→ **What the task requires**
From the data that follows, print exactly the lines starting at the one containing "OooRec: ooo_core_recorder.h and" and ending at the one containing "- Prefetcher: prefetcher.h"; include both of them and nothing more.
↓↓↓
(* ===== verification/Prelude.v ===== *)
(** * A verification development for a cache simulator

    The program under src/src is a simulator of multicore machines with an extended
    cache hierarchy.  It runs in phases: in the bound part of a phase the simulated
    threads run under a scheduler and a phase barrier and access a hierarchy of caches
    kept coherent by MESI controllers; in the weave part the events they recorded are
    replayed in the order of their cycles.  The cache arrays can store lines as the XOR
    of two similar ones, with a compressor that finds the pairs.

    The development follows the code function by function.  A method that can fail an
    [assert] or a [panic] returns a [res], or is a [prog] over the world it updates;
    machine integers are [Z] with the wrap-around written out ([u32], [u64]); pointers
    are numbers or keys of a map; tables indexed by a number are functions or lists.

    ** Files

    - Prelude: failures, integer widths, the lemmas and tactics all files share.
    - Effects: the state-and-failure monad [prog], its total-correctness judgement [wp]
      and the variant [wsafe] that lets the model run out of fuel.
    - Mtrand: mtrand.h, the Mersenne Twister; [Rand] is the interface of a source of
      random numbers that the barrier and the scheduler use.
    - Hash: bithacks.h and hash.cpp (H3 and the identity family).
    - Compressor, XorStore: compressor.cpp, compressor_xor.cpp and the pairing code of
      cache_arrays.cpp: width counts, line arithmetic, choice of a partner line, the
      compressed store and its release.
    - MemHier: memory_hierarchy.h and the simple memory of mem_ctrls.cpp.
    - Coherence, CohLevel: coherence_ctrls.h and .cpp: the bottom, top, terminal and
      non-terminal MESI controllers, then their theorems at one level against contracts
      for the parent and for the children.
    - ReplPolicies: repl_policies.h (LRU, tree LRU, NRU, LFU, random, profiler).
    - CacheArrays: cache_arrays.h and .cpp (set-associative array and zcache).
    - Cache: cache.cpp, [Cache::access] and the invalidation, over the arrays, the
      policies and the controllers above.
    - FilterCache: filter_cache.h, the per-core filter in front of the L1.
    - PrioQueue, Timing: prio_queue.h, timing_event.h and .cpp, event_recorder.h and
      contention_sim: the bucketed queue, the graph of timing events, the recorder, the
      simulation loop of one domain.
    - BarrierIface: what the phase barrier promises to the scheduler ([PhaseBarrier] and
      its laws).  Barrier: barrier.h, and the instance of that interface.
    - InList: intrusive_list.h, nodes with [next], [prev] and [owner] in a shared heap.
    - Scheduler: scheduler.h and .cpp, the definitions.  SchedInv: the invariant that
      relates threads, contexts and queues, and the primitive changes that keep it.
      SchedProof: the end of a phase, and the barrier's view of the running threads.
      SchedOps, SchedSys: each operation, the system of all of them and its properties.
      SchedRun: runs of a two-context machine with the barrier and the generator of this
      development in the place of the interfaces.
    - UMon: utility_monitor.h and .cpp, the sampled recency stacks.  Doubles: [double], as
      the Standard Library specifies binary64.  PartMon: partition_mapper.h and .cpp,
      partitioner.h and monitor.cpp: the mappers, the interface of a partition monitor
      ([PartitionMonitor] and its laws) and the monitor made of utility monitors.
    - Lookahead: lookahead.cpp, the allocation and the partitioner, over any monitor.
      WayPart: the way partitioning of part_repl_policies.h.  Vantage: its other policy;
      VantageInv: the invariant of that policy and its choice of a victim.
    - EventQueue: event_queue.h, the periodic events and those that adapt their period.
    - Window, OooParts: ooo_core.h, the instruction window with its two halves and its
      unbounded part; the branch predictor, the reorder buffer and the issue queue.
      OooCore: ooo_core.cpp, the simulation of basic blocks over the interface [CorePorts]
      of caches and recorder, with its laws [PortLaws].  Cores: the filter caches as an
      instance of that interface, and a run.
    - DdrTiming: ddr_mem.h and .cpp, the technologies, the two clocks, the address mapping
      and the activation windows.  DdrMem: the rest of the controller, as an operation on
      its state that also records the commands it sends.  DdrSafe: an abstract memory
      device, and that it accepts those commands.  DdrInv, DdrSched: the queues and the
      scheduling events.  DdrRun: the theorems about all reachable states, and runs.
    - CoreRec: core_recorder.h and .cpp, the chain of a core's events and its two clocks, and
      the system of a core and its recorder over bound and weave phases.  SimpleCores:
      NullCore, SimpleCore and TimingCore over the interface [L1Caches] and its laws.
      OooRec: ooo_core_recorder.h and .cpp, the links between the issues, dispatches and
      responses of an out-of-order core; OooRecInv: its invariant and its runs.
    - Prefetcher: prefetcher.h and .cpp, the table of pages, strides and prefetched lines;
      PrefetchInv: its invariant, and the access over any parent with a contract.
    - Network: network.h and .cpp, the file of delays and the queries.
    - TimingCache: timing_cache.h and .cpp, the port and the miss registers of the weave
      phase; TimingAccess: the access of the bound phase and the events it builds.
    - DoubleRound: the roundings of Doubles as rounding to the nearest, with their bounds.
      WeaveMem: the MD1 memory of mem_ctrls.cpp, weave_md1_mem.h and tick_event.h.
    - IdealLRU, IdealPart: ideal_arrays.h, the fully associative arrays, whole and with
      partitions.
    - Crossing: the crossings between domains of timing_event and contention_sim, as a
      recorder creates them; CrossingInv: what they leave of the chain of an access.
    - DetParams: detailed_mem_params.h and .cpp.  DetAddr, DetChannel: detailed_mem.h and
      .cpp, the address map, the ranks and channels.  DetRank: an abstract rank of devices,
      and that it accepts the commands; DetAccess, DetBus: an access as a whole, and the
      slots of the data bus; DetRun: the theorems about a channel, and runs.  DetSched: the
      queues of reads and writes.  DetCtrl: the controller with its two clocks.

    ** How the parts interact

    A core's access goes to its filter cache, on a miss to [Cache::access] of the L1, which
    asks the array for the line, its policy for a victim and its coherence controller for
    the permission; that controller calls the parent cache or the memory, and parents call
    back invalidations.  CohLevel proves one level against a contract for its neighbours
    and shows that a level satisfies the contract it assumes of its parent; Cache
    instantiates the levels with the concrete arrays and controllers.  The scheduler holds
    threads in intrusive lists (the sequences of Scheduler are what InList shows the lists
    compute), and calls the barrier under its lock; the barrier calls the scheduler back
    when it ends a phase, so [Scheduler.on_bar] runs the callback when the barrier's count
    of phases grows.
    A partitioned policy tells its monitor of each access; once in a while the event queue,
    ticked at the end of a phase, runs the partitioner, which reads the monitor's curves,
    gives the policy new sizes and resets the monitor.  Lookahead proves the allocation
    against the monitor's laws, which PartMon shows of the monitor of the source.
    The out-of-order core asks its filter caches for the cycle at which a load or store is
    satisfied; its theorems are against [PortLaws] (an answer is not earlier than the
    request, nor later than a bound), which Cores shows of the filter caches over any
    caches with [CacheTiming].  The DDR controller is called by the contention simulation
    in the order of cycles: [DdrMem.reachable] runs requests, refreshes and the events of
    the controller's own agenda in every order that allows.  The detailed memory is called
    by the events of its requests and, with a scheduler, once in a memory cycle; what it does
    to events is a list of calls that an abstract set of events accepts.  The ideal array is
    an instance of the interface of arrays that Cache uses, and the partitioned one runs
    under the sizes of the partitioner.

    ** What the theorems show

    - Coherence: a directory stays consistent, an access gets the permission it asked for,
      invalidations and evictions leave no stale or lost dirty copy and report a writeback
      exactly when there was one, and the race check turns every request overtaken by an
      invalidation into the right one.
    - Caches: an inserted line is found again and evicts only its victim, for both arrays;
      LRU, NRU and LFU choose what they mean to; hits cost the access latency; the filter
      answers only for lines the L1 still holds with the permission, as long as the lines of
      the process on the core are invalidated by that process.
    - Weave phase: the queue refines a bag ordered by cycle; the completion of an event
      releases exactly the children whose last parent it was; the crossings of an access
      leave no link between domains.
    - Barrier: counters, run list and cursor agree, a phase ends exactly when every thread
      had its turn, and after a bounded number of stops.
    - Scheduler, on any barrier with the promised behaviour: no operation within the limits
      below trips an assertion, threads, contexts and queues agree, no thread is lost, no context idles while a queued
      thread may use it, and some thread can always execute.
    - Partitioning: the curve of a utility monitor is what LRU caches of each size would miss;
      the allocation ends and is greedy; way partitioning counts lines right and evicts the
      line it means to.  Vantage counts the lines of its partitions right through demotions
      and promotions, and prefers unmanaged victims.  The curves as the partitioner reads them, and the sizes it
      computes, are wrong in ways that theorems state.
    - Out-of-order core: the window schedules first fit and never loses a port; uops follow
      their data flow and the order of stores; a block runs when its memory operations were
      recorded; the predictor stays in its tables and learns; uops retire in order.
    - DDR: the commands are accepted by the devices, no assertion fails, every request is
      answered once, and the controller left alone answers all of them; clocks and the
      address mapping round-trip; no window holds more than four activations.
    - Recorder: no assertion fails and no event starts too early, whatever contention adds;
      the clock is the one without contention plus the gap.  A timing core does to its
      recorder what the recorder's system allows; a block of a simple core passes finitely
      many barriers.
      The same holds of the recorder of the out-of-order core, whose events form a graph.
    - Stream prefetcher: the table never leaves its bounds, and only lines of the page of the
      stream are fetched.  Network: the answers to queries are those of the file.  Timing
      cache: no assertion of the weave phase fails, no more registers are taken than there
      are, and each event is queued once, held while all of them are in use, or finished.
    - Memories: the latency of the MD1 memory stays within its bounds whatever the load; in
      the detailed memory addresses and places determine each other, the devices accept the
      commands, bursts never meet on the data bus, the scheduler loses and repeats nothing,
      and every request ends once.
    - Ideal arrays: they are the reference LRU cache, and the partition sizes are exact.
    - Events: a tick runs the events of its phase; an adaptive one fires once, on time.
    - Storage: the line operations round-trip, the pairing picks what it says, and the
      places where it does not are stated as theorems too.

    ** Limits of the theorems

    Several theorems leave out inputs on which the code fails; each has a lemma or an example
    that shows the failure, and the doc comment of the theorem names both.
    - Scheduler ([SchedSys.enabled]): updates of a mask that let a waiting thread on a context
      nobody runs on ([updateMask_queued_asserts]), returns from a futex wake that the account
      of the wakes does not admit ([late_wait_asserts]), and the end of a thread marked for
      sleep ([finish_marked_asserts]).
    - Filter cache ([FilterCache.ops_ok]): an invalidation of a line of the process on the core
      by another process ([stale_hit]); line 0.
    - Detailed memory: fewer than four banks ([two_banks_overrun]), merged accesses
      ([continues_over_refresh]), statistics with power down ([standby_counted_twice]),
      requests that reach a channel out of order ([read_overtakes_write]), and the cycles at
      which hits in a queue are done ([hit_done_early]).
    - Vantage: shares above the targets of the moment ([smooth_sizes_fail]).  Timing cache: the
      cycles 0 and 1 ([cycle_zero_fails]).  Prefetcher: page 0 ([line_zero]) and fewer than
      16 entries.  Weave memory: a bound-phase latency above the unloaded one
      ([bound_above_unloaded]).  [Cache.hit_correct]: the cache named [l2-0], and event
      recorders.  LRU: histories on which a score passes 2^32 ([lru_score_truncated]).
    - Recorder of the out-of-order core: its issue events run; of the dispatch and response
      events the links and their delays are shown.

    ** Bounds and fuel

    [randInt] draws until a value is in range; the model allows a number of draws, and
    returns [NoFuel] past it: no number of draws is enough for every seed, so the barrier
    and the scheduler allow this outcome and no other failure.  For a power of two the first draw is taken.  The
    loops of the queue, the walk of the zcache and the visit of the event graph have fuel
    that their theorems show to be enough.  The scheduler's theorems are about the first
    2^64 - 1 phases and fewer than 2^32 cores; the barrier's about fewer than 2^32 - 1
    threads; the LRU theorem about histories in which the number of touches times the
    number of sharers stays below 2^32, past which the code misorders.
    Cycles of the cores and of the DDR controller are unbounded integers: the code's are
    64-bit counters.  The core's 32-bit differences of cycles are written out, and its
    theorems suppose that nothing it waits for is 2^30 cycles ahead of it.

    ** Not modelled

    Pin and the instrumentation, the decoder of instructions, configuration and statistics,
    the vendored allocator, tracing tools and the bindings of DRAMSim2 are input, output or
    glue.  Locks and futex waits are left out: an operation is a step, up to the point where
    its thread waits, and what it does when it runs again is another one.  Of the scheduler
    the polling in [waitUntilQueued], the watchdog's policy for stalled system calls and the
    cleanup of dead processes are left out, and so are the notifications of cores.  Of the
    random generator the floating-point accessors, and of hash.cpp the SHA-1 family, which
    calls code outside src.  Of the weave
    phase the loop of a thread with several domains and the creation of threads are left
    out; of the detailed memory the reports of
    power and bandwidth; the tracing cache is a cache that also writes a file. *)
From Stdlib Require Export Lia ZArith.
From stdpp Require Export functions gmap base tactics numbers option list.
↑↑↑
→ **Completed task**
      OooRec: ooo_core_recorder.h and .cpp, the links between the issues, dispatches and
      responses of an out-of-order core; OooRecInv: its invariant and its runs.
    - Prefetcher: prefetcher.h and .cpp, the table of pages, strides and prefetched lines;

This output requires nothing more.